- [EXERCISE]: Every line of the data should be retyped with no difference from the original.

====================

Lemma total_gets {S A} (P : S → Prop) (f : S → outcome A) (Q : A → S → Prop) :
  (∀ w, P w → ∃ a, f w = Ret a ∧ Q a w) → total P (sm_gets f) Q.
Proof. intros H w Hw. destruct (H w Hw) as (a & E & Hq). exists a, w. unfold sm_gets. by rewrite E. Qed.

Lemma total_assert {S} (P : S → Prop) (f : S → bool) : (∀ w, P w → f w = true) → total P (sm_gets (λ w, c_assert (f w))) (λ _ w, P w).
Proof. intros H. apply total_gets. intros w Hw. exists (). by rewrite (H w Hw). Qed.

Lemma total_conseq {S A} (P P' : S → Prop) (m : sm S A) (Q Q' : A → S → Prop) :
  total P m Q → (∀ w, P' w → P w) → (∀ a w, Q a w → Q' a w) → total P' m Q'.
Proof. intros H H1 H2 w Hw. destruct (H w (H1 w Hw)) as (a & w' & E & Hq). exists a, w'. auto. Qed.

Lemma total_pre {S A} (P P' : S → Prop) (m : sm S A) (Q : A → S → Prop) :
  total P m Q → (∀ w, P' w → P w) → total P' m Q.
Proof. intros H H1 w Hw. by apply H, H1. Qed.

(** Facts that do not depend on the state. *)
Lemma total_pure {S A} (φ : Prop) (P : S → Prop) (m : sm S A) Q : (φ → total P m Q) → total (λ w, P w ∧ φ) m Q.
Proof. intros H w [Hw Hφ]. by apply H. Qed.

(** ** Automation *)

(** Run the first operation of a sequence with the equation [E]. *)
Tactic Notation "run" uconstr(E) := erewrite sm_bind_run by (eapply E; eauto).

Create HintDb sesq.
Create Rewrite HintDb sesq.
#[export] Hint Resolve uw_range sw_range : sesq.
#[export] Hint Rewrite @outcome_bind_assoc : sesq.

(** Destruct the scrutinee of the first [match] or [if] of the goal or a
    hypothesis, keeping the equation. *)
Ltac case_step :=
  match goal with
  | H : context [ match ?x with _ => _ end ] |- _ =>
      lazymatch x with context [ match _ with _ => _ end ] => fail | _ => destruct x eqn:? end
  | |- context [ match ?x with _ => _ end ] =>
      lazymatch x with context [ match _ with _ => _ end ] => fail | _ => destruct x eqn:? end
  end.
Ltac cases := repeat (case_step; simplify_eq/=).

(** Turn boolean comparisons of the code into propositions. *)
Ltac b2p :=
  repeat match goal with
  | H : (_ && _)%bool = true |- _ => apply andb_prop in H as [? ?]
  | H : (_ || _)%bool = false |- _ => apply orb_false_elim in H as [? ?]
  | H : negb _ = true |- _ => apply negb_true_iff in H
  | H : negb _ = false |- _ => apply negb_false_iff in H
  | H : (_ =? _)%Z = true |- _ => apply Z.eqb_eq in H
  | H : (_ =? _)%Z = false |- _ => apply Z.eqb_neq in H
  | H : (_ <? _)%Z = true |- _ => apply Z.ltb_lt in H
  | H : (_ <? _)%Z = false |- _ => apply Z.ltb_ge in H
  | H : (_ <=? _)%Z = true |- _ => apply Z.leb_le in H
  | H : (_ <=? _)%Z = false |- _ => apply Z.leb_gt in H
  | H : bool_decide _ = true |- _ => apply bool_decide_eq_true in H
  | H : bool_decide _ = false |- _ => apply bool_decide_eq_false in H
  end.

====================

- [SOLUTION FOR THIS PROBLEM]:
Lemma total_gets {S A} (P : S → Prop) (f : S → outcome A) (Q : A → S → Prop) :
  (∀ w, P w → ∃ a, f w = Ret a ∧ Q a w) → total P (sm_gets f) Q.
Proof. intros H w Hw. destruct (H w Hw) as (a & E & Hq). exists a, w. unfold sm_gets. by rewrite E. Qed.

Lemma total_assert {S} (P : S → Prop) (f : S → bool) : (∀ w, P w → f w = true) → total P (sm_gets (λ w, c_assert (f w))) (λ _ w, P w).
Proof. intros H. apply total_gets. intros w Hw. exists (). by rewrite (H w Hw). Qed.

Lemma total_conseq {S A} (P P' : S → Prop) (m : sm S A) (Q Q' : A → S → Prop) :
  total P m Q → (∀ w, P' w → P w) → (∀ a w, Q a w → Q' a w) → total P' m Q'.
Proof. intros H H1 H2 w Hw. destruct (H w (H1 w Hw)) as (a & w' & E & Hq). exists a, w'. auto. Qed.

Lemma total_pre {S A} (P P' : S → Prop) (m : sm S A) (Q : A → S → Prop) :
  total P m Q → (∀ w, P' w → P w) → total P' m Q.
Proof. intros H H1 w Hw. by apply H, H1. Qed.

(** Facts that do not depend on the state. *)
Lemma total_pure {S A} (φ : Prop) (P : S → Prop) (m : sm S A) Q : (φ → total P m Q) → total (λ w, P w ∧ φ) m Q.
Proof. intros H w [Hw Hφ]. by apply H. Qed.

(** ** Automation *)

(** Run the first operation of a sequence with the equation [E]. *)
Tactic Notation "run" uconstr(E) := erewrite sm_bind_run by (eapply E; eauto).

Create HintDb sesq.
Create Rewrite HintDb sesq.
#[export] Hint Resolve uw_range sw_range : sesq.
#[export] Hint Rewrite @outcome_bind_assoc : sesq.

(** Destruct the scrutinee of the first [match] or [if] of the goal or a
    hypothesis, keeping the equation. *)
Ltac case_step :=
  match goal with
  | H : context [ match ?x with _ => _ end ] |- _ =>
      lazymatch x with context [ match _ with _ => _ end ] => fail | _ => destruct x eqn:? end
  | |- context [ match ?x with _ => _ end ] =>
      lazymatch x with context [ match _ with _ => _ end ] => fail | _ => destruct x eqn:? end
  end.
Ltac cases := repeat (case_step; simplify_eq/=).

(** Turn boolean comparisons of the code into propositions. *)
Ltac b2p :=
  repeat match goal with
  | H : (_ && _)%bool = true |- _ => apply andb_prop in H as [? ?]
  | H : (_ || _)%bool = false |- _ => apply orb_false_elim in H as [? ?]
  | H : negb _ = true |- _ => apply negb_true_iff in H
  | H : negb _ = false |- _ => apply negb_false_iff in H
  | H : (_ =? _)%Z = true |- _ => apply Z.eqb_eq in H
  | H : (_ =? _)%Z = false |- _ => apply Z.eqb_neq in H
  | H : (_ <? _)%Z = true |- _ => apply Z.ltb_lt in H
  | H : (_ <? _)%Z = false |- _ => apply Z.ltb_ge in H
  | H : (_ <=? _)%Z = true |- _ => apply Z.leb_le in H
  | H : (_ <=? _)%Z = false |- _ => apply Z.leb_gt in H
  | H : bool_decide _ = true |- _ => apply bool_decide_eq_true in H
  | H : bool_decide _ = false |- _ => apply bool_decide_eq_false in H
  end.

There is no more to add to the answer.